(* ===== verification/OpCache.v ===== *)
(** * OpCache: the listen operations of a search

    Models src/opendht-2.1.4/src/op_cache.h and src/op_cache.cpp.  An [OpValueCache]
    merges what several nodes announce, counting the nodes that hold each value; an
    [OpCache] passes the changes on to the listeners of a query; a [SearchCache] keeps
    the operations of a search by query.  Queries are shared by pointer, and the map of
    operations is ordered by pointer: [qderef] reads them. *)
From S2P Require Import Prelude StdMap InfoHash Node Value Query Storage DhtStorage ValueCache.

Abbreviation qptr := positive (only parsing).

#[export] Instance Pos_key_order : KeyOrder Pos.ltb (fun _ => True).
Proof.
  split; intros.
  - apply Pos.ltb_irrefl.
  - rewrite !Pos.ltb_lt in *. lia.
  - rewrite !Pos.ltb_ge in *. lia.
Qed.

(** [OpCacheValueStorage]; [refCount] is [unsigned]. *)
Record OpCacheValueStorage := mkOV { ov_data : vptr; ov_refCount : Z; ov_updated : Z }.

(** [class OpValueCache]. *)
Record OpValueCache := mkOVC {
  oc_nodes : Z;
  oc_synced : Z;
  oc_values : list (Z * OpCacheValueStorage);
}.

Definition OpValueCache_make : OpValueCache := mkOVC 0 0 [].

Definition oc_set_values (l : list (Z * OpCacheValueStorage)) (c : OpValueCache) : OpValueCache :=
  mkOVC (oc_nodes c) (oc_synced c) l.

(** [onNodeChanged]; the counters are [size_t]. *)
Definition onNodeChanged (s : ListenSyncStatus) (c : OpValueCache) : OpValueCache :=
  match s with
  | ADDED => mkOVC (u64 (oc_nodes c + 1)) (oc_synced c) (oc_values c)
  | REMOVED => mkOVC (u64 (oc_nodes c - 1)) (oc_synced c) (oc_values c)
  | SYNCED => mkOVC (oc_nodes c) (u64 (oc_synced c + 1)) (oc_values c)
  | UNSYNCED => mkOVC (oc_nodes c) (u64 (oc_synced c - 1)) (oc_values c)
  end.

(** [isSynced]. *)
Definition isSynced (c : OpValueCache) : bool := (0 <? oc_nodes c) && (oc_synced c =? oc_nodes c).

• _What you should do_
If a line in the data above includes the string "Record", copy it.

• _Task response_
Record OpCacheValueStorage := mkOV { ov_data : vptr; ov_refCount : Z; ov_updated : Z }.
Record OpValueCache := mkOVC {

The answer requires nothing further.